Brief:
Word for word, restate the line containing "(exists m, d'" and all the lines that come after it in the entries below. Include nothing from before it.

*** Source material ***

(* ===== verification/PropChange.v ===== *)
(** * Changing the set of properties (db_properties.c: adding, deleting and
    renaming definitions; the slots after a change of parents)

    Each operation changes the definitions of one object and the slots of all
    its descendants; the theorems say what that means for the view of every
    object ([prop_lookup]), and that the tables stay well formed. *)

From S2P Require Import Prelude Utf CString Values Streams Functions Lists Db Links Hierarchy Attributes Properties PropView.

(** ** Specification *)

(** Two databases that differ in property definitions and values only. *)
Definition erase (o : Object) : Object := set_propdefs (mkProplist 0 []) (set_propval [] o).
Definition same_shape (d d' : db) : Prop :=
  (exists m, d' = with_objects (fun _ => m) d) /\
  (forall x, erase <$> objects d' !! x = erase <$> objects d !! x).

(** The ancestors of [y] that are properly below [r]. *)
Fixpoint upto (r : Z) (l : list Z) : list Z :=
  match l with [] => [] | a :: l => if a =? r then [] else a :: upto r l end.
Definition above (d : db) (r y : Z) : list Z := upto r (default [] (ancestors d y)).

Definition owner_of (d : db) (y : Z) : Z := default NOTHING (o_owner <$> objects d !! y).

***

Solution to this exercise:
  (exists m, d' = with_objects (fun _ => m) d) /\
  (forall x, erase <$> objects d' !! x = erase <$> objects d !! x).

(** The ancestors of [y] that are properly below [r]. *)
Fixpoint upto (r : Z) (l : list Z) : list Z :=
  match l with [] => [] | a :: l => if a =? r then [] else a :: upto r l end.
Definition above (d : db) (r y : Z) : list Z := upto r (default [] (ancestors d y)).

Definition owner_of (d : db) (y : Z) : Z := default NOTHING (o_owner <$> objects d !! y).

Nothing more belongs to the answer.